(Dataset excerpts)
──────────
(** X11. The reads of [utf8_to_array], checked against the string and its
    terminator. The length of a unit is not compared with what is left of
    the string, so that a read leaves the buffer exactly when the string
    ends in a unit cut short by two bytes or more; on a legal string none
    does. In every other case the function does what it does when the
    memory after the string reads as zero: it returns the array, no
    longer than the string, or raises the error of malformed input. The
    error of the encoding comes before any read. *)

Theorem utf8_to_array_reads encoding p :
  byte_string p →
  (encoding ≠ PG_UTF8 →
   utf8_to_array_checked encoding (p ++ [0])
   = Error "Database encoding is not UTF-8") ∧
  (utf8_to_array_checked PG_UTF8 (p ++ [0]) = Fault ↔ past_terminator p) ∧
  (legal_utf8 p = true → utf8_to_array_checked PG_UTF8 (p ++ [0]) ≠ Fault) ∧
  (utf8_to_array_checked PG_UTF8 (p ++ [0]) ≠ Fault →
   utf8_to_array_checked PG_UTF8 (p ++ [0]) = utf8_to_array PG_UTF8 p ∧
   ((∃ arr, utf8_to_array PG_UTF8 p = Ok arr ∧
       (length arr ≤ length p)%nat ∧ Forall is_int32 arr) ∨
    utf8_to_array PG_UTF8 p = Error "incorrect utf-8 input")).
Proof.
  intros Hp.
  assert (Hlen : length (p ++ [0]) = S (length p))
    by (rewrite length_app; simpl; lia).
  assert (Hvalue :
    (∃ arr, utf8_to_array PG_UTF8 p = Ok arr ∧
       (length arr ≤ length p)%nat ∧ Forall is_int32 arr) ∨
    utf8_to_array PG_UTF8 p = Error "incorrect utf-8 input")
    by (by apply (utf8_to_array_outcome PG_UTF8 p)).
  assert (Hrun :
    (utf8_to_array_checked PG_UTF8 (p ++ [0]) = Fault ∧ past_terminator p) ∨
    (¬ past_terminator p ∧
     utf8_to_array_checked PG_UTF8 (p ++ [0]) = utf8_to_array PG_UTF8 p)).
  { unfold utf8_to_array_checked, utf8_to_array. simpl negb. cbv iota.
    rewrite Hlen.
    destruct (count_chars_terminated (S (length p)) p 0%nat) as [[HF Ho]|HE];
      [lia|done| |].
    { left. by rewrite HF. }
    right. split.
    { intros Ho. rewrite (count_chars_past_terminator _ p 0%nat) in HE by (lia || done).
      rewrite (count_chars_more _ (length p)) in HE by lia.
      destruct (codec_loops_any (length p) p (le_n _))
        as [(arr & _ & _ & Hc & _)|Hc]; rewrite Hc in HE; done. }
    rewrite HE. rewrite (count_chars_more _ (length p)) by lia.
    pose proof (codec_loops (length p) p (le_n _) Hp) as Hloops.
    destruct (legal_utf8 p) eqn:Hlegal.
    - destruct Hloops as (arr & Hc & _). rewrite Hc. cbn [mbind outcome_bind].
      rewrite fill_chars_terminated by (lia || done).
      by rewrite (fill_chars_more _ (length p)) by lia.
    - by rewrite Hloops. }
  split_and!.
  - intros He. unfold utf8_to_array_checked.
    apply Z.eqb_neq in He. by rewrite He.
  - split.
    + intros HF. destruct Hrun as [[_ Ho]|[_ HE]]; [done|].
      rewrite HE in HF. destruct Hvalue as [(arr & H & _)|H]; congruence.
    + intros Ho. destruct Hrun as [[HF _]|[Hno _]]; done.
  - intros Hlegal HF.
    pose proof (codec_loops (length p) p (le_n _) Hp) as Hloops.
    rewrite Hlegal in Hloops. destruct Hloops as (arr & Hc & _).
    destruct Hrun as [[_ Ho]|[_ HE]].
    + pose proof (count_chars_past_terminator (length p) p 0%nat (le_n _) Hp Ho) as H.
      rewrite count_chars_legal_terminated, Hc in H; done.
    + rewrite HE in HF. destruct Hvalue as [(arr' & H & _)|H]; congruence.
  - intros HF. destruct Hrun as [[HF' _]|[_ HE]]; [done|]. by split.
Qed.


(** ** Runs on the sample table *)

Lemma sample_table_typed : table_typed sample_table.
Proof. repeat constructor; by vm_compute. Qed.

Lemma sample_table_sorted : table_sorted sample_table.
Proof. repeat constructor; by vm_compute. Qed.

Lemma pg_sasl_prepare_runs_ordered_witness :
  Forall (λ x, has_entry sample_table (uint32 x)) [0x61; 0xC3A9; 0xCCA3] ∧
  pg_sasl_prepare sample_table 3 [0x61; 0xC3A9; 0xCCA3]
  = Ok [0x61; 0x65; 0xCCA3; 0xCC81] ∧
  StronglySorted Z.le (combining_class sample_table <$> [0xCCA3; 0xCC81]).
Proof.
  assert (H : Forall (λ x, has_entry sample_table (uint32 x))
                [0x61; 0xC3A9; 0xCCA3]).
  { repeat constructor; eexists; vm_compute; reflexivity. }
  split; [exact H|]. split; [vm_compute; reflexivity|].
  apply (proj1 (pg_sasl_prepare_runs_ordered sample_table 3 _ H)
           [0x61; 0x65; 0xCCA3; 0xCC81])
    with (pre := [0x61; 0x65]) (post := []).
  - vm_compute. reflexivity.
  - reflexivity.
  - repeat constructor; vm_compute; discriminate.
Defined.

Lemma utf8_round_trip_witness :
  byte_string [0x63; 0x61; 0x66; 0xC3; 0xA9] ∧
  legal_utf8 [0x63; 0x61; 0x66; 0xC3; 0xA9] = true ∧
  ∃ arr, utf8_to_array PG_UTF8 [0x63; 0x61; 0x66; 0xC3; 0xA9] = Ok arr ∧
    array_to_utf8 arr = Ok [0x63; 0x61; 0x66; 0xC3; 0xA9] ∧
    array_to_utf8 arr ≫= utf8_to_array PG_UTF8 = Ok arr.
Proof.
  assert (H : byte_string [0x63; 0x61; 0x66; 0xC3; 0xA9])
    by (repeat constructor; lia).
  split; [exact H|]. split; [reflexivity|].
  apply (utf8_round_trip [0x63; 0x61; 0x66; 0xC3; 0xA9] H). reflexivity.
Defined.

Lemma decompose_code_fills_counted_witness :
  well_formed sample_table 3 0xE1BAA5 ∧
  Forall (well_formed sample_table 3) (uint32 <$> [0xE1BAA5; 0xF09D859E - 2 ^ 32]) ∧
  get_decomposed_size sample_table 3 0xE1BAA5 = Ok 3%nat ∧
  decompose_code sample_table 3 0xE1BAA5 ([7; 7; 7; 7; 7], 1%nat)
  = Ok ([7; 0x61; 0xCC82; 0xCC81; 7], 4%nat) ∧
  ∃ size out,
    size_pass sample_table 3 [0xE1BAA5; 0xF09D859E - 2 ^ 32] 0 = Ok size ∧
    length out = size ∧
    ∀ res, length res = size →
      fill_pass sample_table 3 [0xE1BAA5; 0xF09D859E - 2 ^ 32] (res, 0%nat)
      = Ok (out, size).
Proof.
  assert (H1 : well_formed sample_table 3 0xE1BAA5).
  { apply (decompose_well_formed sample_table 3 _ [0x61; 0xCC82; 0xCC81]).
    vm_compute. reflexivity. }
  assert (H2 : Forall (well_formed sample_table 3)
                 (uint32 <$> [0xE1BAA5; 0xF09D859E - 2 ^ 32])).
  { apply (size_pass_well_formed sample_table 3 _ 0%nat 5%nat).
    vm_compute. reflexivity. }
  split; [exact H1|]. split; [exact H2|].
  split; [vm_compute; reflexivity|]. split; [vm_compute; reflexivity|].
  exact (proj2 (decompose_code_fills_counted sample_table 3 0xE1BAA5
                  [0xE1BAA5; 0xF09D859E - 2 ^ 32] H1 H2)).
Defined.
──────────
— Assigned task —
Which lines of the data contain the word "encoding"? Copy each one.

— Response box —
    error of the encoding comes before any read. *)
Theorem utf8_to_array_reads encoding p :
  (encoding ≠ PG_UTF8 →
   utf8_to_array_checked encoding (p ++ [0])
   = Error "Database encoding is not UTF-8") ∧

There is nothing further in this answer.